Alban K. décrit une première agression sexuelle. Il se retrouve confronté « à une sexualité qui le dépasse, le choque et le dégoûte » lors de « réunions hebdomadaires et pendant les vacances scolaires », précise la plainte. Alban K. se souvient avoir été « effrayé » par le professeur, « un vrai despote ». “J’étais conditionné à devoir lui prouver que je l’aimais, qu’il était le meilleur, sinon il menacerait de se suicider.”

Leur relation dure jusqu’à l’entrée d’Alban K. à l’université. Il a rompu en 2010 et est parti vivre au Canada. Pierre Notte a été placé sous le statut plus favorable de témoin assisté pour viols conjugaux de 2005 à 2011.

“J’ai su répondre à ses aberrations”

Représenté par Léa Forestier et Alix Aubenas, Alban K. portera plainte en décembre 2021, écoeuré par « l’impunité » de Pierre Notte qui foule la scène parisienne avec un morceau « revendicatif du mouvement MeToo » : « Je te pardonne (Harvey Weinstein). Pour le plaignant, son « impunité » se nourrit aussi du récit autobiographique « Sortir du rang des assassins » (édition Gallimard, avril 2018).

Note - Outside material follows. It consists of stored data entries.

(* ===== verification/EvPrintOps.v ===== *)
(** * Formatted output: lemmas

    Between making room and writing, a buffer may have an empty chain behind the
    last one with data, which the invariant of EvBufSpec does not allow.  [shape]
    describes such a buffer; writing makes it well-formed again.  The laws of
    [ByteBuffer] and [PrintBuffer] also hold of a buffer beside another one. *)

From Stdlib Require Import ssreflect.
From S2P Require Import Prelude CTypes HProp CMem EvBuffer EvBufSpec EvBufOps EvBufPlain EvBufQueue EvBufXfer EvPrint.
Set Warnings "-rewrite-rw".
Open Scope general_if_scope.
Open Scope Z_scope.

#[local] Arguments get_chain : simpl never.

(** ** Buffers with room at the end *)

Definition spare_chain (base : list evbuffer_chain) (c : evbuffer_chain) (e : evenv) : Prop :=
  base ≠ [] ∧ Forall (fun x => off x ≠ 0) base ∧ off c = 0 ∧ misalign c = 0 ∧ chain_wf c ∧ (c_id c < next_id e)%positive ∧ c_id c ∉ c_id <$> base.

Record shape (b : evbuffer) (base extra : list evbuffer_chain) (e : evenv) : Prop := {
  sh_chains : chains b = base ++ extra;
  sh_wf : chains_wf base (c_id <$> list.last base) (last_with_datap b) (total_len b) e;
  sh_last : last b = c_id <$> list.last (base ++ extra);
  sh_extra : extra = [] ∨ ∃ c, extra = [c] ∧ spare_chain base c e;
  sh_plain : Forall plain (base ++ extra) }.

Lemma shape_wf b e : buffer_wf b e -> all_plain b -> shape b (chains b) [] e.
Proof. intros Hwf Hp. pose proof (bw_last _ _ _ _ _ Hwf) as Hl. split; rewrite ?app_nil_r //; [by rewrite -Hl|by left]. Qed.

Lemma wf_shape b base e : shape b base [] e -> buffer_wf b e ∧ all_plain b.
Proof.
  intros [Hc Hwf Hl _ Hp]. rewrite app_nil_r in Hc Hl Hp. by rewrite /buffer_wf /all_plain Hc Hl.
Qed.

Lemma shape_later b base extra e e' : shape b base extra e -> later e e' -> shape b base extra e'.
Proof.
  intros [Hc Hwf Hl Hx Hp] Hle. split; try done; [by eapply chains_wf_later|]. destruct Hx as [?|(c & ? & Hs)]; [by left|].
  right. exists c. split; [done|]. destruct Hs as (? & ? & ? & ? & ? & ? & ?). rewrite /later in Hle. split_and!; try done. lia.
Qed.

Lemma shape_ids b base extra e : shape b base extra e -> NoDup (c_id <$> chains b).
Proof.
  intros [-> Hwf _ Hx _]. destruct Hx as [->|(c & -> & (_ & _ & _ & _ & _ & _ & Hnin))]; [rewrite app_nil_r; apply Hwf|].
  rewrite fmap_app. apply NoDup_app. split_and!; [apply Hwf| |apply NoDup_singleton].
  intros i Hi Hj%list_elem_of_singleton. cbn in Hj. by subst i.
Qed.

Lemma shape_contents b base extra e : shape b base extra e -> contents b = all_bytes base.
Proof.
  intros [Hc _ _ Hx _]. rewrite /contents Hc all_bytes_app. destruct Hx as [->|(c & -> & (_ & _ & H0 & _ & Hw & _))]; [by rewrite app_nil_r|].
  by rewrite all_bytes_one (bytes_empty c) // app_nil_r.
Qed.

(** A chain without room, or with fewer than [n] bytes of room which moving its
    data would not gain. *)
Definition crowded (n : Z) (x : evbuffer_chain) : Prop :=
  CHAIN_SPACE_LEN x = 0 ∨ CHAIN_SPACE_LEN x < n ∧ evbuffer_chain_should_realign x n = false.

Lemma crowded_mono m n x : m <= n -> crowded m x -> crowded n x.
Proof.
  intros Hmn [Hs|[Hs Hr]]; [by left|]. right. split; [lia|]. move: Hr. rewrite /evbuffer_chain_should_realign.
  destruct (Z.leb_spec m (buffer_len x - off x)), (Z.leb_spec n (buffer_len x - off x)); cbn; auto; lia.
Qed.

(** The last chain has room for [n] bytes; if it is a spare one, the one before
    had not. *)
Record roomy (n : Z) (b : evbuffer) (c : evbuffer_chain) (e : evenv) : Prop := {
  ro_parts : ∃ base extra, shape b base extra e ∧ list.last (base ++ extra) = Some c
    ∧ (extra ≠ [] -> ∃ pre x, base = pre ++ [x] ∧ crowded n x);
  ro_space : n <= CHAIN_SPACE_LEN c }.

Lemma plain_space c : chain_wf c -> plain c -> CHAIN_SPACE_LEN c = buffer_len c - (misalign c + off c).
Proof.
  intros [] [Hi Hb]. rewrite /CHAIN_SPACE_LEN Hi u64_small //. rewrite /EV_SIZE_MAX. lia.
Qed.

Lemma plain_flags c : chain_wf c -> plain c -> has_flag (Z.lor EVBUFFER_IMMUTABLE EVBUFFER_MEM_PINNED_ANY) (c_flags c) = false.
Proof.
  intros [_ _ _ _ _ Hp] [Hi _]. move: Hp Hi. rewrite /CHAIN_PINNED /is_immutable /has_flag Z.land_lor_distr_r.
  rewrite !negb_false_iff !Z.eqb_eq. intros -> ->. done.
Qed.

(** What making room changes. *)
Definition expanded (n : Z) (b : evbuffer) (e : evenv) (r : option id * evbuffer) (e' : evenv) : Prop :=
  ∃ c, fst r = Some (c_id c) ∧ roomy n (snd r) c e' ∧ keeps b (snd r) ∧ contents (snd r) = contents b
    ∧ total_len (snd r) = total_len b ∧ goes_on e e'.

Lemma new_chain_plain n e c : 0 <= n < 2 ^ 62 -> is_new_chain n e c -> buffer_len c < 2 ^ 62 -> plain c.
Proof. intros Hn (Hw & _ & _ & _ & Hl & Hf & _) Hb. split; [by rewrite /is_immutable Hf|lia]. Qed.

(** ** Making room *)

Lemma chains_wf_data pre x l p n e : chains_wf (pre ++ [x]) l p n e -> off x ≠ 0 -> Forall (fun c => off c ≠ 0) (pre ++ [x]).
Proof. apply wf_all_data. Qed.

(** A new empty chain takes the place of an empty one at the end, or goes behind
    the last one with data. *)
Lemma runs_insert_spare b base extra c e (Q : evbuffer -> evenv -> Prop) :
  shape b base extra e -> chain_wf c -> plain c -> off c = 0 -> misalign c = 0 -> (c_id c < next_id e)%positive -> c_id c ∉ c_id <$> chains b ->
  (∀ b' e' base' extra', shape b' base' extra' e' -> list.last (base' ++ extra') = Some c ->
     (extra' ≠ [] -> ∃ pre x, base' = pre ++ [x] ∧ base = base' ∧ off x ≠ 0) ->
     keeps b b' -> contents b' = contents b -> total_len b' = total_len b -> later e e' -> ev_oom e' = ev_oom e -> Q b' e') ->
  runs (evbuffer_chain_insert b c) e Q.
Proof.
  intros Hsh Hc Hpc H0 Hm Hid Hnin HQ. pose proof (shape_contents _ _ _ _ Hsh) as Hcon. pose proof (shape_ids _ _ _ _ Hsh) as Hnd.
  pose proof Hsh as [Hcs Hwf Hl Hx Hp]. pose proof (bw_total _ _ _ _ _ Hwf) as Ht. pose proof (bw_bound _ _ _ _ _ Hwf) as Hb.
  assert (Htot : u64 (total_len b + off c) = total_len b) by (rewrite H0 Z.add_0_r u64_small //; lia).
  rewrite /evbuffer_chain_insert. rewrite Hcs Forall_app in Hnd Hp, Hnin |- *. destruct Hp as [Hpb Hpx].
  assert (Hone : ∀ e', later e e' -> total_len b = 0 -> ∀ p, p = LFirst -> shape (set_total (total_len b) (set_last (Some (c_id c)) (set_chains [c] (set_datap p b)))) [c] [] e').
  { intros e' Hle Hz p ->. rewrite /later in Hle. split; cbn; [done| |done|by left|by apply Forall_singleton].
    rewrite Hz. apply chains_wf_one; [done|lia|done|rewrite /EV_SIZE_MAX; lia]. }
  destruct base as [|x pre _] using rev_ind.
  - (* no chain at all *)
    destruct Hx as [->|(y & -> & ([] & _))]; [|done]. pose proof (bw_datap _ _ _ _ _ Hwf) as Hdp. cbn in Hdp, Ht.
    rewrite Hdp /runs /= Htot. apply (HQ _ e [c] []); try done.
    + replace b with (set_datap LFirst b) at 2; [by apply Hone|rewrite -Hdp; by destruct b].
    + by rewrite Hcon /contents /= all_bytes_one bytes_empty.
  - pose proof Hwf as Hsn. apply chains_wf_snoc in Hsn as (Hcw & Hndb & Hfr & _ & Hdp & Hdata & _ & _).
    rewrite Forall_app Forall_singleton in Hcw. destruct Hcw as [_ Hxw].
    rewrite Hdp -app_assoc deref_link_of; [|by rewrite app_assoc]. apply runs_bind, runs_bind. cbn [app find_victim].
    rewrite (cw_pinned x Hxw) orb_false_r. destruct (Z.eqb_spec (off x) 0) as [Hx0|Hx0]; cbn [negb].
    + (* a single empty chain *)
      assert (pre = []) as -> by by eapply wf_only_empty. destruct Hx as [->|(y & -> & (_ & Hd & _))].
      2: { rewrite Forall_singleton in Hd. done. }
      apply runs_bind. cbn [evbuffer_chains_all_empty]. rewrite Hx0 /=. apply runs_bind, runs_bind.
      apply (runs_silent _ tt _ _ (silent_free_all [x])). intros e1 Hle Hoom.
      assert (Hz : total_len b = 0). { by rewrite Ht app_nil_l all_bytes_one (bytes_empty x). }
      rewrite /runs /= Htot. cbn in Hdp. apply (HQ _ e1 [c] []); try done.
      * replace b with (set_datap LFirst b) at 2; [by apply Hone|rewrite -Hdp; by destruct b].
      * by rewrite Hcon /contents /= !all_bytes_one !bytes_empty.
    + assert (Hspare : ∀ e', later e e' -> spare_chain (pre ++ [x]) c e').
      { intros e' Hle. rewrite /later in Hle. split_and!; try done; [by destruct pre| |lia|].
        - by eapply chains_wf_data.
        - intros Hin. apply Hnin. rewrite fmap_app. apply elem_of_app. by left. }
      assert (Hend : ∀ b' e', b' = set_total (total_len b) (set_last (Some (c_id c)) (set_chains ((pre ++ [x]) ++ [c]) b)) ->
        later e e' -> ev_oom e' = ev_oom e -> Q b' e').
      { intros b' e' -> Hle Hoom. apply (HQ _ e' (pre ++ [x]) [c]); try done.
        - split; cbn; [done|by eapply chains_wf_later|by rewrite last_snoc|right; by eauto|]. rewrite Forall_app. split; [done|by apply Forall_singleton].
        - by rewrite last_snoc.
        - intros _. by exists pre, x.
        - by rewrite Hcon /contents /= all_bytes_app all_bytes_one (bytes_empty c) // app_nil_r. }
      destruct Hx as [->|(y & -> & (_ & _ & Hy0 & _ & Hyw & _))].
      * (* behind the last one *)
        cbn [find_victim]. rewrite Hl app_nil_r last_snoc. cbn [fmap option_fmap option_map].
        apply runs_bind. rewrite -(link_of_snoc pre x).
        rewrite (store_link_of (pre ++ [x]) []); [|by rewrite Hcs|by rewrite Hcs]. rewrite H0 Z.add_0_r in Htot. rewrite /runs /= H0 /= Z.add_0_r Htot.
        by apply Hend.
      * (* in place of the spare one *)
        cbn [find_victim]. rewrite (cw_pinned y Hyw) orb_false_r Hy0. cbn [Z.eqb negb]. apply runs_bind. cbn [evbuffer_chains_all_empty].
        rewrite Hy0. cbn [Z.eqb negb].
        apply runs_bind, runs_bind. apply (runs_silent _ tt _ _ (silent_free_all [y])). intros e1 Hle Hoom.
        rewrite -(link_of_snoc pre x) (store_link_of (pre ++ [x]) [y]); [|by rewrite Hcs|by rewrite Hcs].
        rewrite /runs /= Htot. by apply Hend.
Qed.
(** ** The grammar *)

Record pieces := Pieces {
  p_scheme : option (list Z);
  p_userinfo : option (list Z);
  p_host : option (list Z);
  p_port : Z;
  p_path : list Z;
  p_query : option (list Z);
  p_fragment : option (list Z) }.

(** The parts and the characters of RFC 3986, written down without the program. *)
Section grammar.
Implicit Types (c : Z) (s : list Z).

Definition letter c : Prop := 65 <= c <= 90 ∨ 97 <= c <= 122.
Definition digit c : Prop := 48 <= c <= 57.
Definition hexdigit c : Prop := digit c ∨ 65 <= c <= 70 ∨ 97 <= c <= 102.
Definition unreserved c : Prop := letter c ∨ digit c ∨ c ∈ str "-._~".
Definition sub_delim c : Prop := c ∈ str "!$&'()*+,;=".
Definition name_symbol c : Prop := unreserved c ∨ sub_delim c.

(** Symbols of a kind, and characters written as escapes. *)
Inductive spelled (symbol : Z -> Prop) : list Z -> Prop :=
  | spelled_nil : spelled symbol []
  | spelled_symbol c s : symbol c -> spelled symbol s -> spelled symbol (c :: s)
  | spelled_escape a b s : hexdigit a -> hexdigit b -> spelled symbol s -> spelled symbol (37 :: a :: b :: s).

Inductive scheme_text : list Z -> Prop :=
  | SchemeText c s : letter c -> Forall (fun c => letter c ∨ digit c ∨ c ∈ str "+-.") s -> scheme_text (c :: s).

Definition userinfo_text : list Z -> Prop := spelled (fun c => name_symbol c ∨ c = 58).

(** A name, an address of IPv6 in brackets, or one of a later version; which
    texts are addresses the system says. *)
Inductive host_text `{inet : InetPton} : list Z -> Prop :=
  | RegisteredName s : spelled name_symbol s -> host_text s
  | AddressV6 s : s ≠ [] -> (length s < 64)%nat -> inet_pton6 s = true -> host_text (91 :: s ++ [93])
  | AddressFuture v s :
      v ≠ [] -> Forall hexdigit v -> Forall (fun c => name_symbol c ∨ c = 58) s -> host_text (91 :: 118 :: v ++ 46 :: s ++ [93]).

(** The flag of value 1: paths, queries and fragments end at the next separator only. *)
Definition nonconformant (flags : Z) : bool := Z.testbit flags 0.

(** Paths, queries and fragments. *)
Definition path_symbol c : Prop := name_symbol c ∨ c ∈ str ":@/".

Definition part_text (loose : bool) (part : uri_part) s : Prop :=
  if loose then Forall is_char s ∧ (part ≠ PART_FRAGMENT -> 35 ∉ s) ∧ (part = PART_PATH -> 63 ∉ s)
  else spelled (fun c => path_symbol c ∨ (part ≠ PART_PATH ∧ c = 63)) s.
(* ===== verification/EvMem.v ===== *)
(** * What a function allocates and keeps

    [owned e0 own e] counts every block since [e0]; the specifications of the
    allocator and of the functions that copy a text follow it, for any outcome of
    the allocator. *)

From Stdlib Require Import ssreflect.
From S2P Require Import Prelude CTypes HProp CMem CLib EvBuffer EvBufSpec EvUtil EvUri EvUriSpec.
Set Warnings "-rewrite-rw".
Open Scope general_if_scope.
Open Scope Z_scope.

(** ** Blocks *)

Definition new_ids (p q : id) : list id := Pos.of_nat <$> seq (Pos.to_nat p) (Pos.to_nat q - Pos.to_nat p).

Lemma new_ids_same p : new_ids p p = [].
Proof. by rewrite /new_ids Nat.sub_diag. Qed.

Lemma new_ids_succ p q : (p <= q)%positive -> new_ids p (Pos.succ q) = new_ids p q ++ [q].
Proof.
  intros H. rewrite /new_ids Pos2Nat.inj_succ Nat.sub_succ_l; [|lia]. rewrite seq_S fmap_app /=.
  do 2 f_equal. replace (Pos.to_nat p + (Pos.to_nat q - Pos.to_nat p))%nat with (Pos.to_nat q) by lia. apply Pos2Nat.id.
Qed.

Lemma new_ids_nodup p q : NoDup (new_ids p q).
Proof.
  apply NoDup_fmap_2_strong; [|apply NoDup_seq]. intros x y Hx%elem_of_seq Hy%elem_of_seq. apply Nat2Pos.inj; lia.
Qed.

(** Since [e0] the blocks [own] were allocated and are still there; all others
    that were allocated have been freed, once each. *)
Record owned (e0 : evenv) (own : list id) (e : evenv) : Prop := {
  ow_later : (next_id e0 <= next_id e)%positive;
  ow_freed : ∃ freed, effects e = effects e0 ++ (Freed <$> freed) ∧ own ++ freed ≡ₚ new_ids (next_id e0) (next_id e);
  ow_memory : ev_oom e0 = [] -> ev_oom e = [] }.

Lemma owned_nothing e : owned e [] e.
Proof. split; [done| |done]. exists []. split; [by rewrite app_nil_r|by rewrite new_ids_same]. Qed.

Lemma owned_perm e0 own own' e : own ≡ₚ own' -> owned e0 own e -> owned e0 own' e.
Proof. intros Hp [H1 (fr & H2 & H3) H4]. split; [done| |done]. exists fr. by rewrite -Hp. Qed.

Lemma runs_malloc e0 own e (Q : option id -> evenv -> Prop) :
  owned e0 own e -> (∀ i e', owned e0 (i :: own) e' -> Q (Some i) e') -> (∀ e', ev_oom e0 ≠ [] -> owned e0 own e' -> Q None e') ->
  runs mm_malloc e Q.
Proof.
  intros [H1 (fr & H2 & H3) H4] Hs Hn. rewrite /runs /mm_malloc.
  assert (Hok : ∀ o, (ev_oom e0 = [] -> o = []) -> owned e0 (next_id e :: own) (EvEnv (Pos.succ (next_id e)) o (effects e))).
  { intros o Ho. split; cbn; [lia| |done]. exists fr. rewrite new_ids_succ // -H3. split; [done|]. by rewrite -Permutation_cons_append. }
  destruct (ev_oom e) as [|[] o] eqn:Ho.
  - by apply Hs, Hok.
  - apply Hs, Hok. intros H. by specialize (H4 H).
  - assert (Hne : ev_oom e0 ≠ []) by (intros H; by specialize (H4 H)). apply Hn; [done|]. split; [done|by exists fr|done].
Qed.

Lemma runs_free e0 i own e (Q : unit -> evenv -> Prop) :
  owned e0 (i :: own) e -> (∀ e', owned e0 own e' -> Q tt e') -> runs (mm_free i) e Q.
Proof.
  intros [H1 (fr & H2 & H3) H4] HQ. apply HQ. split; cbn; [done| |done]. exists (fr ++ [i]). rewrite H2 fmap_app -app_assoc. split; [done|].
  by rewrite -H3 app_assoc -Permutation_cons_append.
Qed.

Definition str_ids (s : option cstr) : list id := match s with Some s => [s_id s] | None => [] end.

Lemma runs_free_str e0 s own e (Q : unit -> evenv -> Prop) :
  owned e0 (str_ids s ++ own) e -> (∀ e', owned e0 own e' -> Q tt e') -> runs (free_str s) e Q.
Proof. destruct s as [s|]; cbn; [apply runs_free|]. intros H HQ. by apply runs_ret, HQ. Qed.

(** A new string with a given text. *)
Definition gives_str (m : E (option cstr)) (t : list Z) : Prop :=
  ∀ e0 own e (Q : option cstr -> evenv -> Prop), owned e0 own e ->
    (∀ c e', s_text c = t -> owned e0 (s_id c :: own) e' -> Q (Some c) e') -> (∀ e', ev_oom e0 ≠ [] -> owned e0 own e' -> Q None e') ->
    runs m e Q.

Lemma cut0_text t : is_text t -> cut0 t = t.
Proof. induction 1 as [|c t Hc _ IH]; [done|]. cbn. rewrite /is_char in Hc. rewrite (proj2 (Z.eqb_neq c 0)); [|lia]. by rewrite IH. Qed.

Lemma strdup_cut t : gives_str (mm_strdup t) (cut0 t).
Proof.
  intros e0 own e Q Ho Hs Hn. apply runs_bind, (runs_malloc e0 own); [done| |].
  - intros i e' Ho'. by apply runs_ret, Hs.
  - intros e' Hne Ho'. by apply runs_ret, Hn.
Qed.

Lemma strdup_gives t : is_text t -> gives_str (mm_strdup t) t.
Proof. intros Ht. pose proof (strdup_cut t) as H. by rewrite cut0_text in H. Qed.

Lemma memdup_gives t : gives_str (mm_memdup t) t.
Proof.
  intros e0 own e Q Ho Hs Hn. apply runs_bind, (runs_malloc e0 own); [done| |].
  - intros i e' Ho'. by apply runs_ret, Hs.
  - intros e' Hne Ho'. by apply runs_ret, Hn.
Qed.

(** ** Strings in arrays *)

Lemma c_str_text t : c_str (Some <$> t) = mret (cut0 t).
Proof.
  rewrite /c_str. enough (H : c_string ((Some <$> t) ++ [Some 0]) = inr (cut0 t)) by (by rewrite H).
  induction t as [|c t IH]; [done|]. cbn. destruct (c =? 0); [done|]. by rewrite IH.
Qed.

Pierre Notte raconte l’histoire d’un personnage, « Non », qui « joue les saints » mais « tisse magistralement la toile de son enlèvement de séduction » sur un jeune dont il vante le « corps d’enfant », selon ses propres mots. “La réalité ne lui suffit pas, il doit aussi l’écrire, la publier et en faire la publicité”, s’indigne auprès de l’AFP Alban K, qui craint que Pierre Notte “encule d’autres personnes en le faisant”. air”. La plainte cite également le journal du dramaturge, dans lequel il appelle l’adolescent « mon prince ».

Cette vénération est « totalement en décalage » avec ce qu’Alban K. affirme avoir vécu : « Il décidait même quand, et comment, je devais me laver, ne supportait pas que je prenne l’initiative ».

Après la rupture, le souvenir de Pierre Notte lui provoque des crises d’angoisse. Cette « peur a disparu », a-t-il déclaré lors de leur confrontation. «Je pensais que j’allais m’effondrer, mais c’est une colère froide qui s’est manifestée pendant quatre heures. J’ai pu répondre de manière très rationnelle à ses aberrations », raconte Alban K.